Top of Provided records
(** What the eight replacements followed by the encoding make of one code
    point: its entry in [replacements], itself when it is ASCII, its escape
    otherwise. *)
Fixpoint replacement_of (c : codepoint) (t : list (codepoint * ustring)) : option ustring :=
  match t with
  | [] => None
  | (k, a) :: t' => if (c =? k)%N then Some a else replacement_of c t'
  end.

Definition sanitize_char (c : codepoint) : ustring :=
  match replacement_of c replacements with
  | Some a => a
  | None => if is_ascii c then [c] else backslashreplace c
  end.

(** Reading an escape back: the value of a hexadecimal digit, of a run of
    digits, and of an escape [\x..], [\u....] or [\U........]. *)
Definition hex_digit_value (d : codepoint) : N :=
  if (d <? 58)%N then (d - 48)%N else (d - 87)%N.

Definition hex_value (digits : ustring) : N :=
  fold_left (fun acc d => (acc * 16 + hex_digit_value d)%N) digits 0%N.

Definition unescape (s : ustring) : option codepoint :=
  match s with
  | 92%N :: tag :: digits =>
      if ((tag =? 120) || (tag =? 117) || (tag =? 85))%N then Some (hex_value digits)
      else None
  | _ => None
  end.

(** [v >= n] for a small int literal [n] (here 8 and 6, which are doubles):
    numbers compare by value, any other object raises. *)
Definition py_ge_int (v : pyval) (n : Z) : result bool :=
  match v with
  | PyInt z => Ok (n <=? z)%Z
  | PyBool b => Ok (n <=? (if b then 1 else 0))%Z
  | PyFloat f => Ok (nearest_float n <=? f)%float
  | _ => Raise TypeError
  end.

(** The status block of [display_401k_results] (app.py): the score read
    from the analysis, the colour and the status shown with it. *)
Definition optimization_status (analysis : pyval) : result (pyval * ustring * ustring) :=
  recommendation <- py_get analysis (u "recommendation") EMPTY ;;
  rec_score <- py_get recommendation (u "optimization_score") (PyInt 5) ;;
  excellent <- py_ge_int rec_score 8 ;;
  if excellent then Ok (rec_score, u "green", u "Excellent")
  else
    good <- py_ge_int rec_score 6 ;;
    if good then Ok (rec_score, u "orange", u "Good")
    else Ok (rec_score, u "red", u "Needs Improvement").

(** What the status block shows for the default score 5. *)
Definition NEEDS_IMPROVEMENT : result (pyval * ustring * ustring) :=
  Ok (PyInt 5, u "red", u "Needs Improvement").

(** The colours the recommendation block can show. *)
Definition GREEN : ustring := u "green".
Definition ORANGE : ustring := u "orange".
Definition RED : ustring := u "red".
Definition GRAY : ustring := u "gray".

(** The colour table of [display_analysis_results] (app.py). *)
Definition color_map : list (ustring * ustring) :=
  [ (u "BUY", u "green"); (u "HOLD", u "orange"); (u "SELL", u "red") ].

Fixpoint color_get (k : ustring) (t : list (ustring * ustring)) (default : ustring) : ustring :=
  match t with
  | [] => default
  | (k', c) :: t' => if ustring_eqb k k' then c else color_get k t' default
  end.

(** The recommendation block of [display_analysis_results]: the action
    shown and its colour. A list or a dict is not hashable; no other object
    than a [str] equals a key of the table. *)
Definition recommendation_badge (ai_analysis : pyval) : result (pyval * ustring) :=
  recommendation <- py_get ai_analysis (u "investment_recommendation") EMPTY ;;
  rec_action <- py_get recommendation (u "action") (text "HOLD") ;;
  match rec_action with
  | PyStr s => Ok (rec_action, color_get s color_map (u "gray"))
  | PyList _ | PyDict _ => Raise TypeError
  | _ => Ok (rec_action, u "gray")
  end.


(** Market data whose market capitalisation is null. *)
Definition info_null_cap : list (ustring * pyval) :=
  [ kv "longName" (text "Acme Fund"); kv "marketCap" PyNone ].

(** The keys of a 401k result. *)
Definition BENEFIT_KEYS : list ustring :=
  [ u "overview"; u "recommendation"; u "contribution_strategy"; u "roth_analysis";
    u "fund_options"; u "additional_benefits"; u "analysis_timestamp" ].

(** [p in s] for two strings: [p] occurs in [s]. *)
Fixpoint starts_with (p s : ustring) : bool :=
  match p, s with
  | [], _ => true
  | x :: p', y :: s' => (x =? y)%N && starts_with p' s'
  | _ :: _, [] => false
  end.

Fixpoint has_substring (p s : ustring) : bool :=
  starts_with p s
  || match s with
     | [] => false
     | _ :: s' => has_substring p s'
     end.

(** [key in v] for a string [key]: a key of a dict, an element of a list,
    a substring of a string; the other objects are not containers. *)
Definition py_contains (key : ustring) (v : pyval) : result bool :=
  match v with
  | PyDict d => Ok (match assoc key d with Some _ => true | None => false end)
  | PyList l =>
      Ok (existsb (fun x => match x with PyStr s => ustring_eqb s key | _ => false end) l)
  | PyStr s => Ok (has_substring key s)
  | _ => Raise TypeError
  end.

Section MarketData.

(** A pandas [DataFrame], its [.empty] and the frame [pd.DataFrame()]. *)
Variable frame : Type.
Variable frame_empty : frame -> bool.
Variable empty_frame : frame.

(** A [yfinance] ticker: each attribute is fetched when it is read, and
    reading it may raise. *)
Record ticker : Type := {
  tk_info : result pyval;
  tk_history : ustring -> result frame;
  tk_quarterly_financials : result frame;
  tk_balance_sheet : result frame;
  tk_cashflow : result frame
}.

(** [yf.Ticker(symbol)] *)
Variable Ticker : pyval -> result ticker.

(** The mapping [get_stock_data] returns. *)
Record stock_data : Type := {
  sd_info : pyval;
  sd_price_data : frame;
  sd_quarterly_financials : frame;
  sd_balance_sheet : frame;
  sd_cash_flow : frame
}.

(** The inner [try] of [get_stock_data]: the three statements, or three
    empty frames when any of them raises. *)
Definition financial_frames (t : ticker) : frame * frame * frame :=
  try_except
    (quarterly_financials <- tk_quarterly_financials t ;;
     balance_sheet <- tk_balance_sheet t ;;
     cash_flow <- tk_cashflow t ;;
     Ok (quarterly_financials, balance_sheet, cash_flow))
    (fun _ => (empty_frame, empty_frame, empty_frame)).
Bottom of Provided records
Work task –
From the entries above, return exactly the line containing "Variable empty_frame : frame.", the line containing "balance_sheet <- tk_balance_sheet t ;;", and all lines between, and nothing else.

Task result –
Variable empty_frame : frame.

(** A [yfinance] ticker: each attribute is fetched when it is read, and
    reading it may raise. *)
Record ticker : Type := {
  tk_info : result pyval;
  tk_history : ustring -> result frame;
  tk_quarterly_financials : result frame;
  tk_balance_sheet : result frame;
  tk_cashflow : result frame
}.

(** [yf.Ticker(symbol)] *)
Variable Ticker : pyval -> result ticker.

(** The mapping [get_stock_data] returns. *)
Record stock_data : Type := {
  sd_info : pyval;
  sd_price_data : frame;
  sd_quarterly_financials : frame;
  sd_balance_sheet : frame;
  sd_cash_flow : frame
}.

(** The inner [try] of [get_stock_data]: the three statements, or three
    empty frames when any of them raises. *)
Definition financial_frames (t : ticker) : frame * frame * frame :=
  try_except
    (quarterly_financials <- tk_quarterly_financials t ;;
     balance_sheet <- tk_balance_sheet t ;;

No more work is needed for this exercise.